++++ EXTRACTED DATA

(* ===== verification/NonRpCorrect.v ===== *)
(** * Vote extensions without replay protection: correctness

    The signatures taken from the votes of a block are enough for the root chain:
    they are distinct validators' signatures of the same extension, they verify,
    and they stand for more than two thirds of the power.  When the votes pass: an
    extension that more than two thirds of the power signed is the one that is
    checked, and the dummy passes the check. *)
From S2P Require Import Prelude SortedList Helpers External ValidatorSet ValidatorSetFacts VoteTypes StakeHandlers Milestone MilestoneVotes MilestoneCollect VoteExt VoteExtCorrect Numerals Checkpoint CheckpointHandlers CheckpointCorrect NonRp.
#[local] Open Scope Z_scope.

(** A vote that counts: its address, its validator and the vote. *)
Record ExtBallot := { xb_addr : string; xb_val : Validator; xb_vote : ExtendedVoteInfo }.
Definition xb_ext (b : ExtBallot) : bytes := vi_NonRpVoteExtension (xb_vote b).
Definition xb_power (b : ExtBallot) : Z := VotingPower (xb_val b).

Section nonrp.
Context {AC : AddressCodec} {VC : VoteCodec} {CL : ConsensusLayer} {HF : HashFunction} (cfg : Config).

Definition ext_ballot (vs : ValidatorSet) (vote : ExtendedVoteInfo) : option ExtBallot :=
  if isFilteredPlaceholder vote || negb (is_commit vote) then None
  else match BytesToString (vi_Address vote) with
       | Ok a => match get_val vs a with
                 | Some v => Some {| xb_addr := a; xb_val := v; xb_vote := vote |}
                 | None => None
                 end
       | _ => None
       end.
Definition ext_ballots (vs : ValidatorSet) (votes : list ExtendedVoteInfo) : list ExtBallot := omap (ext_ballot vs) votes.
Definition power_for (bs : list ExtBallot) (key : string) : Z :=
  Zsum (map (fun b => if String.eqb (extension_key (xb_ext b)) key then xb_power b else 0) bs).

(** ** Validated votes are of distinct validators *)

Lemma validated_ext_ballots ctx ch ms H round vs votes : forall sum seen bh st',
  formatted_codec -> validate_votes cfg ctx ch ms H round vs (sum, seen, bh) votes = Ok st' ->
  NoDup (map xb_addr (ext_ballots vs votes)) /\
  Forall (fun b => xb_addr b ∉ seen /\ FormatAddress (xb_addr b) = xb_addr b /\ get_val vs (xb_addr b) = Some (xb_val b))
    (ext_ballots vs votes).
Proof.
  induction votes as [|vote votes IH]; intros sum seen bh st' HC E; cbn [validate_votes] in E; [by split; constructor|].
  ok_step E. unfold ext_ballots. cbn [omap list_omap]. fold (ext_ballots vs votes). unfold ext_ballot at 1 2.
  unfold validate_vote in Ha. destruct (isFilteredPlaceholder vote); [injection Ha as <-; cbn [orb]; by eapply IH|].
  ok_step Ha. ok_step Ha. cbn [orb]. destruct (negb (is_commit vote)); [injection Ha as <-; by eapply IH|].
  ok_step Ha. rewrite Ha0. do 7 (ok_step Ha). destruct (get_val vs a0) as [v|] eqn:Ev.
  - do 4 ok_step Ha. injection Ha as <-. destruct (IH _ _ _ _ HC E) as [ND HF']. split; cbn [map xb_addr].
    + constructor; [|done]. intros (b & Eb & Hb)%list_elem_of_fmap. rewrite Forall_forall in HF'.
      destruct (HF' b Hb) as (Hn & _). rewrite <- Eb in Hn. set_solver.
    + bool_hyps. constructor; [split_and!; [done|by eapply HC|done]|].
      eapply Forall_impl; [exact HF'|]. cbn. intros b (? & ? & ?). split; [set_solver|done].
  - ok_step Ha. injection Ha as <-. destruct (IH _ _ _ _ HC E) as [ND HF']. split; [done|].
    eapply Forall_impl; [exact HF'|]. cbn. intros b (? & ? & ?). split; [set_solver|done].
Qed.

(** ** The tally *)

Lemma power_for_app bs bs' k : power_for (bs ++ bs') k = power_for bs k + power_for bs' k.
Proof. unfold power_for. by rewrite map_app, Zsum_app. Qed.
Lemma power_for_bounds bs k : Forall (fun b => 0 < xb_power b) bs -> 0 <= power_for bs k <= Zsum (map xb_power bs).
Proof.
  induction 1 as [|b bs Hb HP IH]; [cbn; lia|]. unfold power_for. cbn [map]. rewrite !Zsum_cons. fold (power_for bs k).
  destruct (String.eqb _ _); lia.
Qed.
Lemma power_for_filter bs k :
  power_for bs k = Zsum (map xb_power (List.filter (fun b => String.eqb (extension_key (xb_ext b)) k) bs)).
Proof.
  induction bs as [|b bs IH]; [done|]. unfold power_for. cbn [map List.filter]. rewrite Zsum_cons. fold (power_for bs k).
  rewrite IH. destruct (String.eqb _ _); [by cbn [map]; rewrite Zsum_cons|lia].
Qed.

(** The extensions of the votes that count. *)
Definition counted_extension (votes : list ExtendedVoteInfo) (e : bytes) : Prop :=
  exists vote, vote ∈ votes /\ vi_NonRpVoteExtension vote = e.
Record ext_tally_ok (P : bytes -> Prop) (st : ExtTally) (bs : list ExtBallot) : Prop := {
  xt_power k : map_get 0 st.2 k = power_for bs k;
  xt_known k : is_Some (st.2 !! k) -> is_Some (st.1 !! k);
  xt_ext k e : st.1 !! k = Some e -> extension_key e = k /\ P e;
}.

Lemma collect_ok P ctx vs votes : forall st st' seen,
  (forall vote, vote ∈ votes -> P (vi_NonRpVoteExtension vote)) ->
  Forall (fun b => 0 < xb_power b) (seen ++ ext_ballots vs votes) ->
  Zsum (map xb_power (seen ++ ext_ballots vs votes)) <= MaxInt64 ->
  ext_tally_ok P st seen -> collect_extensions cfg ctx vs st votes = Ok st' ->
  ext_tally_ok P st' (seen ++ ext_ballots vs votes).
Proof.
  induction votes as [|vote votes IH]; intros st st' seen HP Hpos Hmax Hst E; cbn [collect_extensions] in E.
  { injection E as <-. cbn. by rewrite app_nil_r. }
  ok_step E. assert (forall v, v ∈ votes -> P (vi_NonRpVoteExtension v)) as HP' by (intros v Hv; apply HP; by right).
  unfold ext_ballots in *. cbn [omap list_omap] in *. fold (ext_ballots vs votes) in *.
  unfold collect_extension in Ha. unfold ext_ballot in *. destruct (_ || _)%bool; [injection Ha as <-; by eapply IH|].
  ok_step Ha. rewrite Ha0 in *. set (key := extension_key (vi_NonRpVoteExtension vote)) in *.
  assert (forall z, ext_tally_ok P (<[key := vi_NonRpVoteExtension vote]> st.1, <[key := z]> st.2)
    (seen ++ match get_val vs a0 with Some v => [{| xb_addr := a0; xb_val := v; xb_vote := vote |}] | None => [] end) <->
    z = power_for (seen ++ match get_val vs a0 with Some v => [{| xb_addr := a0; xb_val := v; xb_vote := vote |}] | None => [] end) key) as Hstep.
  { intros z. split; [intros [H1 _ _]; specialize (H1 key); cbn in H1; by rewrite map_get_insert_eq in H1|]. intros ->.
    split; cbn [fst snd].
    - intros k. destruct (decide (key = k)) as [<-|Hne]; [by rewrite map_get_insert_eq|].
      rewrite map_get_insert_ne by done. rewrite (xt_power _ _ _ Hst), power_for_app. destruct (get_val vs a0); [|cbn; lia].
      unfold power_for at 3. cbn [map xb_ext xb_vote]. rewrite (proj2 (String.eqb_neq _ _)) by done. cbn. lia.
    - intros k. rewrite !lookup_insert_is_Some'. intros [?|?]; [by left|right; by apply (xt_known _ _ _ Hst)].
    - intros k e [[<- <-]|[_ He]]%lookup_insert_Some; [split; [done|apply HP; by left]|by apply (xt_ext _ _ _ Hst)]. }
  destruct (get_val vs a0) as [v|].
  - injection Ha as <-. set (b := {| xb_addr := a0; xb_val := v; xb_vote := vote |}) in *.
    replace (seen ++ b :: ext_ballots vs votes) with ((seen ++ [b]) ++ ext_ballots vs votes) in * by (by rewrite <- app_assoc).
    eapply IH; [done|done|done| |exact E]. apply Hstep. rewrite (xt_power _ _ _ Hst), power_for_app.
    unfold power_for at 3. cbn [map xb_ext xb_vote b]. fold key. rewrite String.eqb_refl. cbn [Zsum foldr].
    pose proof Hpos as [[Hp1 Hp2]%Forall_app Hp3]%Forall_app. apply Forall_inv in Hp2.
    rewrite map_app, Zsum_app, map_app, Zsum_app in Hmax. cbn [map Zsum foldr] in Hmax.
    pose proof (power_for_bounds seen key Hp1). assert (0 <= Zsum (map xb_power (ext_ballots vs votes))).
    { apply Zsum_nonneg, Forall_map. eapply Forall_impl; [exact Hp3|]. cbn. lia. }
    change (VotingPower v) with (xb_power b). rewrite i64_id; [lia|]. unfold in_i64, MinInt64. lia.
  - ok_step Ha. injection Ha as <-. rewrite app_nil_r in Hstep. eapply IH; [done|done|done| |exact E]. apply Hstep.
    by rewrite (xt_power _ _ _ Hst).
Qed.

Lemma strongest_in l : let '(p, h) := strongest l in (p = 0 /\ h = ""%string) \/ (h, p) ∈ l.
Proof.
  unfold strongest. assert (forall l acc (P : Z * string -> Prop), P acc -> (forall e, e ∈ l -> P (e.2, e.1)) ->
    P (fold_left (fun (best : Z * string) e => if best.1 <? e.2 then (e.2, e.1) else best) l acc)) as H.
  { clear l. induction l as [|e l IH]; intros acc P Hacc HP; cbn [fold_left]; [done|].
    apply IH; [destruct (_ <? _); [apply HP; by left|done]|intros x Hx; apply HP; by right]. }
  specialize (H l (0, ""%string) (fun r => (r.1 = 0 /\ r.2 = ""%string) \/ (r.2, r.1) ∈ l)).
  destruct (fold_left _ _ _) as [p h]. apply H; [by left|]. intros [h' p'] He. by right.
Qed.

(** The extension of the majority: more than two thirds of the power stand behind
    its hash. *)
Lemma majority_ok ctx ch ms H round vs votes ext :
  formatted_codec -> wf vs -> IsPhuketHardfork cfg (BlockHeight ctx) = true ->
  ValidateVoteExtensions cfg ctx ch ms H votes round vs = Ok tt -> VoteExtensionsEnableHeight ch < H ->
  getMajorityNonRpVoteExtension cfg ctx votes vs = Ok ext ->
  counted_extension votes ext /\ 2 * powers (Validators vs) < 3 * power_for (ext_ballots vs votes) (extension_key ext).
Proof.
  intros HC Hwf HPh HV Hen E. unfold ValidateVoteExtensions in HV. ok_step HV.
  destruct (Z.leb_spec H (VoteExtensionsEnableHeight ch)); [lia|].
  rewrite GetTotalVotingPower_wf in HV by done. cbn [mbind outcome_bind] in HV. ok_step HV. destruct a0 as [[sum seen] bh].
  rewrite validate_votes_total in Ha0. destruct (validated_ext_ballots _ _ _ _ _ _ _ _ _ _ _ HC Ha0) as [ND HF'].
  destruct (counted_power xb_addr xb_power vs (ext_ballots vs votes) Hwf ND) as [Hle Hpos].
  { eapply Forall_impl; [exact HF'|]. cbn. intros b (_ & ? & Hb). split; [done|]. exists (xb_val b). done. }
  unfold getMajorityNonRpVoteExtension in E. ok_step E. destruct a0 as [h2e h2p]. rewrite GetTotalVotingPower_wf in E by done.
  cbn [mbind outcome_bind] in E.
  assert (0 <= powers (Validators vs) <= MaxTotalVotingPower) as Ht
    by (split; [by apply powers_nonneg, wf_power_nonneg|by apply wf_sum]).
  rewrite vote_majority_exact in E by done. pose proof MaxTotalVotingPower_eq.
  assert (ext_tally_ok (counted_extension votes) (h2e, h2p) (ext_ballots vs votes)) as [T1 T2 T3].
  { apply (collect_ok _ ctx vs votes (∅, ∅) _ []); [intros v Hv; by exists v|done|cbn [app]; unfold MaxInt64; lia| |done].
    split; cbn [fst snd]; intros k; [unfold map_get; by rewrite lookup_empty|by rewrite lookup_empty; intros []|by rewrite lookup_empty]. }
  cbn [fst snd] in *. pose proof (strongest_in (entries h2p)) as Hs. destruct (strongest (entries h2p)) as [p h].
  rewrite HPh in E. ok_step E. injection E as <-. bool_hyps.
  assert (2 * powers (Validators vs) < 3 * p) as Hp.
  { pose proof (Z.mul_succ_div_gt (2 * powers (Validators vs)) 3 ltac:(lia)). lia. }
  destruct Hs as [[-> ->]|Hin]; [lia|]. apply elem_of_entries in Hin.
  destruct (T2 h ltac:(eauto)) as [e He]. destruct (T3 h e He) as [Hk HP]. unfold map_get. rewrite He. split; [done|].
  rewrite Hk, <- T1. unfold map_get. by rewrite Hin.
Qed.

++++++++

EXERCISE OBJECTIVE
In the entries above, the lines between the one holding "assert (forall z, ext_tally_ok" and the one holding "None => [] end) <->", inclusive, are to be printed exactly as written, and those alone.

SOLUTION FOR THIS PROBLEM
  assert (forall z, ext_tally_ok P (<[key := vi_NonRpVoteExtension vote]> st.1, <[key := z]> st.2)
    (seen ++ match get_val vs a0 with Some v => [{| xb_addr := a0; xb_val := v; xb_vote := vote |}] | None => [] end) <->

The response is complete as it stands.